「新横浜着 全国 ラーメン紀行」第1弾
新横浜ラーメン博物館が開館して2年後、喜多方「大安食堂」が卒業する事となりました。この時、「レギュラー店以外に期間限定店を設けて、より活着なサイクルで多くのお店を紹介出来ないか」との思いから始まったのが、「新横浜着 全国 ラーメン紀行」プロジェクトです。切り口は「ご当地」はもちろん、個性、話題性なども加味して、日本全国の多彩なラーメン文化を柔軟に紹介して行く企画でした。
その記念すべき第1弾としてご出店いただいたのが「爐」さんでした。
当時、既にレギュラー店に札幌「すみれ」さんがあったにもかかわらず、敢えて同じ札幌の「爐」さんを誘致したのは、同じ札幌でも幅広いバリエーションがあるのを紹介したかった為でした。それほど独特で紹介したい味わいだったのです。
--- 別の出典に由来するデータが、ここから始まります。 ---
Definition placement_hash (parent : option nat) (device inode : Z) : Z :=
  let key := Z.lxor (Z.lxor inode (wrap64 (device * 0x9e3779b97f4a7c15))) (address parent) in
  let key := Z.lxor key (Z.shiftr key 33) in
  let key := wrap64 (key * 0xff51afd7ed558ccd) in
  let key := Z.lxor key (Z.shiftr key 33) in
  Z.land (wrap32 key) 1023.
(** [for (unsigned end=tree->count+1;end;--end)], at [end = n]. *)
Fixpoint index_loop (n : nat) (view : md_mount_namespace) (count : nat) (l : placement) : option placement :=
  match n with
  | O => Some l
  | S i =>
      m ← md_view_mount_node view i;
      if (m_source m <? 0) || m_detached m then index_loop i view count l
      else
        let hash := Z.to_nat (placement_hash (m_parent m) (m_device m) (m_inode m)) in
        b ← l_buckets l !! hash;
        _ ← l_next l !! i;
        let next := <[i := b]> (l_next l) in
        let buckets := <[hash := Z.of_nat (S i) mod 65536]> (l_buckets l) in
        let parent := md_view_mount_slot view (m_parent m) count in
        children ← (if 0 <=? parent
                    then c ← l_children l !! Z.to_nat parent;
                         Some (<[Z.to_nat parent := Z.lor c (md_inode_mount_bit (m_device m) (m_inode m))]> (l_children l))
                    else Some (l_children l));
        index_loop i view count (mk_placement (l_count l) (l_valid l) buckets next children)
  end.
Definition placement_index (view : md_mount_namespace) (t : md_fs_mounts) : option md_fs_mounts :=
  let l := t_lookup t in
  if l_valid l && Nat.eqb (l_count l) (t_count t) then Some t
  else
    let cleared := mk_placement (l_count l) (l_valid l) (replicate 1024 0) (l_next l)
                     (replicate (S (t_count t)) 0 ++ drop (S (t_count t)) (l_children l)) in
    l ← index_loop (S (t_count t)) view (t_count t) cleared;
    Some (with_lookup t (mk_placement (t_count t) true (l_buckets l) (l_next l) (l_children l))).
Definition md_view_mount_children (view : md_mount_namespace) (parent : option nat) : option (md_mount_namespace * Z) :=
  match n_tree view with
  | None => Some (view, 0)
  | Some t =>
      let slot := md_view_mount_slot view parent (t_count t) in
      if slot <? 0 then Some (view, UINT64_MAX)
      else
        t ← placement_index view t;
        c ← l_children (t_lookup t) !! Z.to_nat slot;
        Some (with_tree view t, c)
  end.
Definition placed_on (parent : option nat) (device inode : Z) (m : md_view_mount) : bool :=
  bool_decide (m_parent m = parent) && md_view_same device inode m.
(** The scan of a small tree, from node [i]. *)
Fixpoint scan_nodes (n i : nat) (view : md_mount_namespace) (parent : option nat) (device inode : Z) : option (option nat) :=
  match n with
  | O => Some None
  | S n =>
      m ← md_view_mount_node view i;
      if (0 <=? m_source m) && negb (m_detached m) && placed_on parent device inode m then Some (Some i)
      else scan_nodes n (S i) view parent device inode
  end.
Fixpoint follow (fuel : nat) (link : Z) (view : md_mount_namespace) (next : list Z) (parent : option nat) (device inode : Z)
  : option (option nat) :=
  if link =? 0 then Some None
  else
    match fuel with
    | O => None
    | S fuel =>
        let node := Z.to_nat (link - 1) in
        m ← md_view_mount_node view node;
        if placed_on parent device inode m then Some (Some node)
        else link ← next !! node; follow fuel link view next parent device inode
    end.
Definition md_view_mount_lookup (view : md_mount_namespace) (parent : option nat) (device inode : Z)
  : option (md_mount_namespace * option nat) :=
  match n_tree view with
  | None => Some (view, None)
  | Some t =>
      if (t_count t <=? 8)%nat then r ← scan_nodes (S (t_count t)) 0 view parent device inode; Some (view, r)
      else
        t ← placement_index view t;
        link ← l_buckets (t_lookup t) !! Z.to_nat (placement_hash parent device inode);
        r ← follow (S (t_count t)) link view (l_next (t_lookup t)) parent device inode;
        Some (with_tree view t, r)
  end.
End lookup.
Definition run (s : bpf_state) (op : bpf_op) : option bpf_state :=
  let h := s_heap s in
  match op with
  | NewMaps calloc mutex =>
      let '(h, r) := md_bpf_maps_new h calloc mutex in
      Some (mk_state h (match r with inl o => bump (s_ho s) o 1 | inr _ => s_ho s end) (s_hm s))
  | RetainMaps o => h ← md_bpf_maps_retain h (Some o); Some (mk_state h (bump (s_ho s) o 1) (s_hm s))
  | ReleaseMaps o => h ← md_bpf_maps_release h (Some o); Some (mk_state h (bump (s_ho s) o (-1)) (s_hm s))
  | NewMap o info calloc =>
      '(h, r) ← md_bpf_map_new sizeof_map h o info calloc;
      Some (mk_state h (s_ho s) (match r with inl m => bump (s_hm s) m 1 | inr _ => s_hm s end))
  | RetainMap m => h ← md_bpf_map_retain h (Some m); Some (mk_state h (s_ho s) (bump (s_hm s) m 1))
  | ReleaseMap m => h ← md_bpf_map_release h (Some m); Some (mk_state h (s_ho s) (bump (s_hm s) m (-1)))
  | FindMap o id =>
      '(h, r) ← md_bpf_map_find h (Some o) id;
      Some (mk_state h (s_ho s) (match r with Some m => bump (s_hm s) m 1 | None => s_hm s end))
  | Element m command key value flags malloc =>
      x ← h_maps h !! m;
      Some (mk_state (set_map h m (md_bpf_map_element x command key value flags malloc).1) (s_ho s) (s_hm s))
  end.
(** A client uses what it holds a reference to, and there are fewer than 2^32. *)
Definition allowed (s : bpf_state) (op : bpf_op) : Prop :=
  let room_o o := ∀ x, h_owners (s_heap s) !! o = Some x → r_refs x < UINT32_MAX in
  let room_m m := ∀ x, h_maps (s_heap s) !! m = Some x → m_refs x < UINT32_MAX in
  match op with
  | NewMaps _ _ => True
  | RetainMaps o => 0 < s_ho s o ∧ room_o o
  | ReleaseMaps o => 0 < s_ho s o
  | NewMap o i _ => 0 < s_ho s o ∧ room_o o ∧ 0 ≤ i_key_size i ∧ 0 ≤ i_value_size i ∧ 0 ≤ i_max_entries i
  | RetainMap m => 0 < s_hm s m ∧ room_m m
  | ReleaseMap m => 0 < s_hm s m
  | FindMap o _ => 0 < s_ho s o ∧ ∀ m, room_m m
  | Element m _ key value _ _ =>
      0 < s_hm s m ∧ ∀ x, h_maps (s_heap s) !! m = Some x → (∀ k, key = Some k → length k = ksize x) ∧ length value = vsize x
  end.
今振り返ると、昨今札幌でひそかなブームとなっている「札幌ブラック」の草分け的お店は「爐」さんだったのです。
丼一面を覆う“まっ黒なスープ”の秘密
はじめて見た人は「イカ墨?」と思う方も多くいらっしゃいますが、イカ墨は全く使用しておりません。
爐さんには、らーめんと、スペシャルらーめんが存在します。両ラーメンとも特製の焦がしラードが入るのですが、前者は野菜の旨味を凝縮したもの、そしてスペシャルには野菜+魚介類の旨味がたっぷり含まれております。
この特製焦がしラードは、自家製ラード(市販の精製ラードではこの味が出ないとのこと)に野菜やツブ貝、ホタテ貝、あさり、イカ等をいれ、強火で焼きます。強火で焼く理由は、せっかくの濃厚スープを野菜や魚介類などの具の水分によって薄まってしまうのを防ぐためです。
こうして培われてきた技術こそ「名人の味」の所以なのです。
本店では約7割の人がこのスペシャルらーめんを注文するというほど、爐にとってスペシャルらーめんは看板メニューなのです。